Extracted material:
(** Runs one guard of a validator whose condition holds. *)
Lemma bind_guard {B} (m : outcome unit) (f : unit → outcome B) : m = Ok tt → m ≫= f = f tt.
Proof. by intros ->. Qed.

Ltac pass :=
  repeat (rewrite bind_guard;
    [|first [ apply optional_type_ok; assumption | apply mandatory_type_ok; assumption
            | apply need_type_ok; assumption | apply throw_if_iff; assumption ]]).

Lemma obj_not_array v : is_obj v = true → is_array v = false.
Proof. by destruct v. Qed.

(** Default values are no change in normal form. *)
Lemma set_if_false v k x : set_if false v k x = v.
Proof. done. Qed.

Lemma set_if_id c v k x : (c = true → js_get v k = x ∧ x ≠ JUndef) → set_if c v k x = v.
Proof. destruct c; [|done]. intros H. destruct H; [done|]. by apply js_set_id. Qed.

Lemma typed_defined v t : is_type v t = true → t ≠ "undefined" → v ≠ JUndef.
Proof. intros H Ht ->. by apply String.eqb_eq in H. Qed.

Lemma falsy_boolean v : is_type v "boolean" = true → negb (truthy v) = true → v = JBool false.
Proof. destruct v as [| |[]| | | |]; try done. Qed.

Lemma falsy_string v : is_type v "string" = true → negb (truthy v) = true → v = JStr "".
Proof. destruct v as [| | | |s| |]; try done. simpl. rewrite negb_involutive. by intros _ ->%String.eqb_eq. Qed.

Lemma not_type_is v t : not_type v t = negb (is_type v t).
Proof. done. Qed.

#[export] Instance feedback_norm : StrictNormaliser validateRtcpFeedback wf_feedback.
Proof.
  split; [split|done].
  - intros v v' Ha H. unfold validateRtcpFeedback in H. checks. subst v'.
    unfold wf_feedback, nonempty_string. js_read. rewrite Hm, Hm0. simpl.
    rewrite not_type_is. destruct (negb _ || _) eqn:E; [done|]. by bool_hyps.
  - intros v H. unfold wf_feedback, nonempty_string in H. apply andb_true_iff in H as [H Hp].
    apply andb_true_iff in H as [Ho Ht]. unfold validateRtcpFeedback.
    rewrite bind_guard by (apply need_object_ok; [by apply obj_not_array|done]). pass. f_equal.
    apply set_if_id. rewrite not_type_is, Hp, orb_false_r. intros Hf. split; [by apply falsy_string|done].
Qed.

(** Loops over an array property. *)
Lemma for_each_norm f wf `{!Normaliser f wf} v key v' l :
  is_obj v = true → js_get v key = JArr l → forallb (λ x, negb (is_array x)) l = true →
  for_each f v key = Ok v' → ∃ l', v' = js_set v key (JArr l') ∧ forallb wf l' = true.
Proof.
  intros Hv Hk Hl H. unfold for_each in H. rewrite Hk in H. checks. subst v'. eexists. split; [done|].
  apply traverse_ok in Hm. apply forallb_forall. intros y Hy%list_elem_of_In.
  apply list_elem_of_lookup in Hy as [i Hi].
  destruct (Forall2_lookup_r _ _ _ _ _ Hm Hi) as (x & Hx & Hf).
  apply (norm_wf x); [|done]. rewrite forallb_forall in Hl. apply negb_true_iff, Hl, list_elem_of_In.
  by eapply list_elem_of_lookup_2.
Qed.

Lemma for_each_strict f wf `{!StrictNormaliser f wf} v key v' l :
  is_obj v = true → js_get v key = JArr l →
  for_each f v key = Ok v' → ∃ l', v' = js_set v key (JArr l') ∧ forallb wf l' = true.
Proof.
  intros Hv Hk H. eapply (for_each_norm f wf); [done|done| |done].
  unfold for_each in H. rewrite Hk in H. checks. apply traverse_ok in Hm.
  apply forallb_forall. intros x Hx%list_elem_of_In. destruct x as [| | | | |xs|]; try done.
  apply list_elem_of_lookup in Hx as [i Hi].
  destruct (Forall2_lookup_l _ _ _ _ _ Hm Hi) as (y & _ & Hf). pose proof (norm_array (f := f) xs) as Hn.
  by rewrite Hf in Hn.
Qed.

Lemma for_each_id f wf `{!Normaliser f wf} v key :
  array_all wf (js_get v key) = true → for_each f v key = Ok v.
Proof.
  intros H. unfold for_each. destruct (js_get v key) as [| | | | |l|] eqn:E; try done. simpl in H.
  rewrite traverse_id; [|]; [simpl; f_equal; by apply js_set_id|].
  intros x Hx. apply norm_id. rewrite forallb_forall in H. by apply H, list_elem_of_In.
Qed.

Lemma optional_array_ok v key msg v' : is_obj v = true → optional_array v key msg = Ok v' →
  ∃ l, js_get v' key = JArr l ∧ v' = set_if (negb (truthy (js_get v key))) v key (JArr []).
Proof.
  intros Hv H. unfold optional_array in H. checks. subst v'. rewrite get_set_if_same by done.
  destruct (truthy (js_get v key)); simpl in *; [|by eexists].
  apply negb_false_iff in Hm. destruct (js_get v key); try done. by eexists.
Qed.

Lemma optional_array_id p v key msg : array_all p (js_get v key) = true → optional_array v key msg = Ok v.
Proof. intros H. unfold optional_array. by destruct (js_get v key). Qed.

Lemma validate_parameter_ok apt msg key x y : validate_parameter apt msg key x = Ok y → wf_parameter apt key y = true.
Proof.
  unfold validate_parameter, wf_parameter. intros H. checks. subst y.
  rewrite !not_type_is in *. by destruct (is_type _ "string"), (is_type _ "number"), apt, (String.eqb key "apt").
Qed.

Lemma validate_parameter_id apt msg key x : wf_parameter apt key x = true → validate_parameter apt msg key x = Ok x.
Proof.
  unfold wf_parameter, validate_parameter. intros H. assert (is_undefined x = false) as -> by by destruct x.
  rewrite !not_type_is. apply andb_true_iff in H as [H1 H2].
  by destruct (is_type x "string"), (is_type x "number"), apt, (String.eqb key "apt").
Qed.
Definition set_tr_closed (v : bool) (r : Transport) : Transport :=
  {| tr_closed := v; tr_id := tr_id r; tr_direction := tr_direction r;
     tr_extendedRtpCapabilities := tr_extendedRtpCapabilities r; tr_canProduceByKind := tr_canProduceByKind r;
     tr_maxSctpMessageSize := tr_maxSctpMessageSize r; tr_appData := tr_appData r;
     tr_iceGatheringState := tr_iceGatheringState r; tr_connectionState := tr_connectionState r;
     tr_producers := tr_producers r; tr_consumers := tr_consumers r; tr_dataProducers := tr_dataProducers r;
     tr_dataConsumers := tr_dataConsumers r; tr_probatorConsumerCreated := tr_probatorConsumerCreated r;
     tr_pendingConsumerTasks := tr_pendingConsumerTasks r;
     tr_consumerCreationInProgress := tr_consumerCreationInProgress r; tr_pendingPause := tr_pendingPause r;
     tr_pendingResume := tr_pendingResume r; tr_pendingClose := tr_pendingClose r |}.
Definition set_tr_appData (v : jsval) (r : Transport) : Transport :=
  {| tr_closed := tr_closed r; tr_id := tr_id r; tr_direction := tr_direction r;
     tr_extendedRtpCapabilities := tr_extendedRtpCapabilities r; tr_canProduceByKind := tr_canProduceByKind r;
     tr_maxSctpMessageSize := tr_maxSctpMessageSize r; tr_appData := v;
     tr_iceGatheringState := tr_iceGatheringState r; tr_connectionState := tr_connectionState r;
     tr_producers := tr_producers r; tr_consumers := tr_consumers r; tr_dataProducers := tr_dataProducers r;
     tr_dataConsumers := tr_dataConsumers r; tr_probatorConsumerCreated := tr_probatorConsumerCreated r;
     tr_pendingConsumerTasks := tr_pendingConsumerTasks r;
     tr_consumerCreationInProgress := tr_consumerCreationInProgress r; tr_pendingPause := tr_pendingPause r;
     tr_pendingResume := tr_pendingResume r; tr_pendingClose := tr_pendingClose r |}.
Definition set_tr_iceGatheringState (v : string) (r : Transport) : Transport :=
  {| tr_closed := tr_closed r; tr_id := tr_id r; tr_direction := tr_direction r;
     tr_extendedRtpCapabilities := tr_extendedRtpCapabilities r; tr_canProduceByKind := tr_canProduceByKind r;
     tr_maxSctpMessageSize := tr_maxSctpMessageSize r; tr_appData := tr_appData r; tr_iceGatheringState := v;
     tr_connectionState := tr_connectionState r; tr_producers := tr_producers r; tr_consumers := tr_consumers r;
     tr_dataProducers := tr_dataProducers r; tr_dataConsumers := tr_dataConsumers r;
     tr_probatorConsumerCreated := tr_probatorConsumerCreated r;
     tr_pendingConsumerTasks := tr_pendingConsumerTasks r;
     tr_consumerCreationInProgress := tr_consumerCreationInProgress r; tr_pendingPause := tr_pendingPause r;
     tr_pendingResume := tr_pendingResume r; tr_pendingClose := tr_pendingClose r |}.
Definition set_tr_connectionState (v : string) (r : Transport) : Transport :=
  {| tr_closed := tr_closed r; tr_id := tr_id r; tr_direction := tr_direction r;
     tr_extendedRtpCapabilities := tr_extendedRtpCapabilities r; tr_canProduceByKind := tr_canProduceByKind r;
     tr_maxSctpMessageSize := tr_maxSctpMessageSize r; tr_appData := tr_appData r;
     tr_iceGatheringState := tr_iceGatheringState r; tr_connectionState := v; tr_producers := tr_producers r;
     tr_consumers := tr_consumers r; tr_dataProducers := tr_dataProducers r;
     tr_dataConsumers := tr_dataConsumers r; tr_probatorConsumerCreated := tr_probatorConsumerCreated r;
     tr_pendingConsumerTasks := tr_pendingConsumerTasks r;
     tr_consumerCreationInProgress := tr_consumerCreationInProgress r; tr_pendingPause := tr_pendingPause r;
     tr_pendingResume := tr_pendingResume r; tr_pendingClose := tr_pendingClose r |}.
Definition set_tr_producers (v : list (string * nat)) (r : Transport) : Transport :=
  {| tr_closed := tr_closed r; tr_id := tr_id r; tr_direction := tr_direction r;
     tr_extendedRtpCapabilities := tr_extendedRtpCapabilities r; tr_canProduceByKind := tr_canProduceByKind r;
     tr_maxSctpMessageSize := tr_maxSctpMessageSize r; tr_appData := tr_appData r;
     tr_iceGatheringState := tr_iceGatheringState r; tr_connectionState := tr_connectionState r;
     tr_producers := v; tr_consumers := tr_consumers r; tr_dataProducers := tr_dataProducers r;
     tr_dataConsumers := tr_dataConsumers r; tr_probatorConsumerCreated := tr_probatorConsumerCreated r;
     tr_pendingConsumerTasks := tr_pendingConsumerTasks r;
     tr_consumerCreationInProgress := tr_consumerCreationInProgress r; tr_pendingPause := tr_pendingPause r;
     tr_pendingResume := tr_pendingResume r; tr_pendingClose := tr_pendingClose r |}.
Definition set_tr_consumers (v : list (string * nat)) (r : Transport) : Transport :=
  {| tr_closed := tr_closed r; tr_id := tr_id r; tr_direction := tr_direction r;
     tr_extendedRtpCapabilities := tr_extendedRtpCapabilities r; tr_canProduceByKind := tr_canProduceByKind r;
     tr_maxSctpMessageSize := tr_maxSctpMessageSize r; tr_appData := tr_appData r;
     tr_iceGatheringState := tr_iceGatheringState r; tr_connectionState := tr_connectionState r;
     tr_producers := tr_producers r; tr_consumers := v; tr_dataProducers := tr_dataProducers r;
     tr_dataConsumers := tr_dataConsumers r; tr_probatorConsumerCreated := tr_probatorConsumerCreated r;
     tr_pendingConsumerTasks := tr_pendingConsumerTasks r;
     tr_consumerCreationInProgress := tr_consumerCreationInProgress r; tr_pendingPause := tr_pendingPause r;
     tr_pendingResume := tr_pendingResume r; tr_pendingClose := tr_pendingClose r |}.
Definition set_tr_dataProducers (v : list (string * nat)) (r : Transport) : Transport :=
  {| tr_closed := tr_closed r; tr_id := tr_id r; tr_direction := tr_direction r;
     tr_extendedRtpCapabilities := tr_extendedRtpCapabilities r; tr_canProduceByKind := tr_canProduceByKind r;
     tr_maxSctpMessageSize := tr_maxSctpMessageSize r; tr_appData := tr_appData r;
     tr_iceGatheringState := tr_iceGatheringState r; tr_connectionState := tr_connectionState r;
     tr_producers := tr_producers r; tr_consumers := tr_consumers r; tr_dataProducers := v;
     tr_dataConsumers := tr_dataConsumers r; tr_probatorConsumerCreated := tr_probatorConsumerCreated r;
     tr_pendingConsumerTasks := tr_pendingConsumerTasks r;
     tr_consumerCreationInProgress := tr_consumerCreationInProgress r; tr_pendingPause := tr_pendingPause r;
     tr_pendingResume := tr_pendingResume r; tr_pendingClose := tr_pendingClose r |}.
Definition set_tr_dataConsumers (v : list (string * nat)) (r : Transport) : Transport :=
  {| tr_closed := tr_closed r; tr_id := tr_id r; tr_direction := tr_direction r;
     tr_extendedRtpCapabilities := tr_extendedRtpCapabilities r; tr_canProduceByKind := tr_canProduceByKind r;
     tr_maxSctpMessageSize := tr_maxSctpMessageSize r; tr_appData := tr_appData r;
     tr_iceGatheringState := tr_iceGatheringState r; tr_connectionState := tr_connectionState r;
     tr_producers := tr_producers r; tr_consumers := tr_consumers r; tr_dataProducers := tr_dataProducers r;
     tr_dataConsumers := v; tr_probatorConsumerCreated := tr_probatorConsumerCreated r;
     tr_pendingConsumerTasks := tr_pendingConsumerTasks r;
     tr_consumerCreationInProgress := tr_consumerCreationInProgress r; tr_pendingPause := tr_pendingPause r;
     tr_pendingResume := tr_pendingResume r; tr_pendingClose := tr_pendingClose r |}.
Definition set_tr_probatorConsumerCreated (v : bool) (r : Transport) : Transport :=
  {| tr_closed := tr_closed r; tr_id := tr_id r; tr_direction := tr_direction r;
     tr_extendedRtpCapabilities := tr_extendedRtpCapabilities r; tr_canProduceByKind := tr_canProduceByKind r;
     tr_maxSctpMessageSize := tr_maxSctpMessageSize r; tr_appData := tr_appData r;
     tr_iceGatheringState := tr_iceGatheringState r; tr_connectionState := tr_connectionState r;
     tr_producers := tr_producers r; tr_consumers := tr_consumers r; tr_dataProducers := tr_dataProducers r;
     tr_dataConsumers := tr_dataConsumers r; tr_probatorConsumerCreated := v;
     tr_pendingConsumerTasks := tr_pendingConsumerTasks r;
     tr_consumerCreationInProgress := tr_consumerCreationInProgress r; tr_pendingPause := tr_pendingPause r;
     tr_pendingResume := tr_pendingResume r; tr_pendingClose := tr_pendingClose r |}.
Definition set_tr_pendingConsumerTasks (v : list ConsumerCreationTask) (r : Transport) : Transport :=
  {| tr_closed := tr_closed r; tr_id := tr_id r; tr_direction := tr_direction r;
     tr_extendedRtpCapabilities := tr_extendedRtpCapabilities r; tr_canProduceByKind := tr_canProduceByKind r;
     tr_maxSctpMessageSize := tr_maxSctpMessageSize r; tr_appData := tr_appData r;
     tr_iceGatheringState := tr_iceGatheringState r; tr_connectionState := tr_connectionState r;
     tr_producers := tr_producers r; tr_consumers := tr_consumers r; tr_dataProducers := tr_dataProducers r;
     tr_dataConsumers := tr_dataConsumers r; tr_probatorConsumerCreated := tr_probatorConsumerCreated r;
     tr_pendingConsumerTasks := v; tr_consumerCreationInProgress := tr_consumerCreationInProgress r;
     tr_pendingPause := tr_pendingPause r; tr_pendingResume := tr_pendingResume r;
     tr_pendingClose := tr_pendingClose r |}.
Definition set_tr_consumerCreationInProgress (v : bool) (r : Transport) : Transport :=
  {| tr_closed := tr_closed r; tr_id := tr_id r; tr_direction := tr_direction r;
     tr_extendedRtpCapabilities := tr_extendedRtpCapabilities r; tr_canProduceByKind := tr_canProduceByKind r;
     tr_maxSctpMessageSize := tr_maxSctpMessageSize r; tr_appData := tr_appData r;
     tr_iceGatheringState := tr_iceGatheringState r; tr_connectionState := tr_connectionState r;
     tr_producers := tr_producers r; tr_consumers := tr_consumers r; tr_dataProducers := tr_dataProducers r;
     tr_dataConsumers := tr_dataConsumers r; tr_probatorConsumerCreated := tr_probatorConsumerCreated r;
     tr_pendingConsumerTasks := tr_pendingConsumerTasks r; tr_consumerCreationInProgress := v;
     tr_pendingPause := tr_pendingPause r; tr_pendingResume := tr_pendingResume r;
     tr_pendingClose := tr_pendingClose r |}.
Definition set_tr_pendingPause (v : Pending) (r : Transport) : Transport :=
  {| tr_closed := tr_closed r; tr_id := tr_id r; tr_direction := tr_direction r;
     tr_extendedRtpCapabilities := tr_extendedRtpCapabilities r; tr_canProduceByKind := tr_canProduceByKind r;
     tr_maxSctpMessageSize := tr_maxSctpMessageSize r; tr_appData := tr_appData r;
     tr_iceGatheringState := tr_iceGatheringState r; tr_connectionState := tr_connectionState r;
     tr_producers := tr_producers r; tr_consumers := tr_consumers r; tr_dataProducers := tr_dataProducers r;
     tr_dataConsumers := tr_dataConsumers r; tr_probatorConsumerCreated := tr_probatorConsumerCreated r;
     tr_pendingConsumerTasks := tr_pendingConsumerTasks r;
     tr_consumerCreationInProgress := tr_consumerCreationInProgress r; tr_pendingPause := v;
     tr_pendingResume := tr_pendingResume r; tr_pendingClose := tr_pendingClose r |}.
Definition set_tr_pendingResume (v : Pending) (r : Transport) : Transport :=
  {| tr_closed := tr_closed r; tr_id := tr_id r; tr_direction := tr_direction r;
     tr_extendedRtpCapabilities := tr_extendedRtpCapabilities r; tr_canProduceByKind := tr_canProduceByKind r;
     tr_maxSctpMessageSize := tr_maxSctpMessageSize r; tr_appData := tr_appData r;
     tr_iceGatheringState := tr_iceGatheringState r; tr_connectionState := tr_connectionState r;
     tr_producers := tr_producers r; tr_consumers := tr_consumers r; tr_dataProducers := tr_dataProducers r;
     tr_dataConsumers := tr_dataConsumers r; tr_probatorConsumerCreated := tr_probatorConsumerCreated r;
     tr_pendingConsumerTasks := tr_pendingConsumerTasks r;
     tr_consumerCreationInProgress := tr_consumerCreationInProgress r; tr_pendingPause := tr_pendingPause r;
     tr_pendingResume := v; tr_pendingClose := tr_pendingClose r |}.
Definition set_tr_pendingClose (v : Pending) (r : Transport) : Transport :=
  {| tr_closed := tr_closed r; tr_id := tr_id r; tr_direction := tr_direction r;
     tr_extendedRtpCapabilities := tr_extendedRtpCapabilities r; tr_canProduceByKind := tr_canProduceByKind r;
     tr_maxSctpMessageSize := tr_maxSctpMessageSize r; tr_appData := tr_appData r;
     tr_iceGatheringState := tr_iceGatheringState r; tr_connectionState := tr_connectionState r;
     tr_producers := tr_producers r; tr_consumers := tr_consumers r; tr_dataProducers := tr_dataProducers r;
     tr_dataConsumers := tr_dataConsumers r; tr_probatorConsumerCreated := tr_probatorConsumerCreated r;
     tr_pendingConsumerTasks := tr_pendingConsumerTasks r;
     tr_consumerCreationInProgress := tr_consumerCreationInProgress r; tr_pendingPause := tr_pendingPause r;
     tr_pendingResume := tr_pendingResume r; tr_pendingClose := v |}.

Problem: From the records above, reproduce exactly the lines from the one with "[|first [ apply" to the one with "Proof. by destruct v. Qed.", both included, and no others.

Reply:
    [|first [ apply optional_type_ok; assumption | apply mandatory_type_ok; assumption
            | apply need_type_ok; assumption | apply throw_if_iff; assumption ]]).

Lemma obj_not_array v : is_obj v = true → is_array v = false.
Proof. by destruct v. Qed.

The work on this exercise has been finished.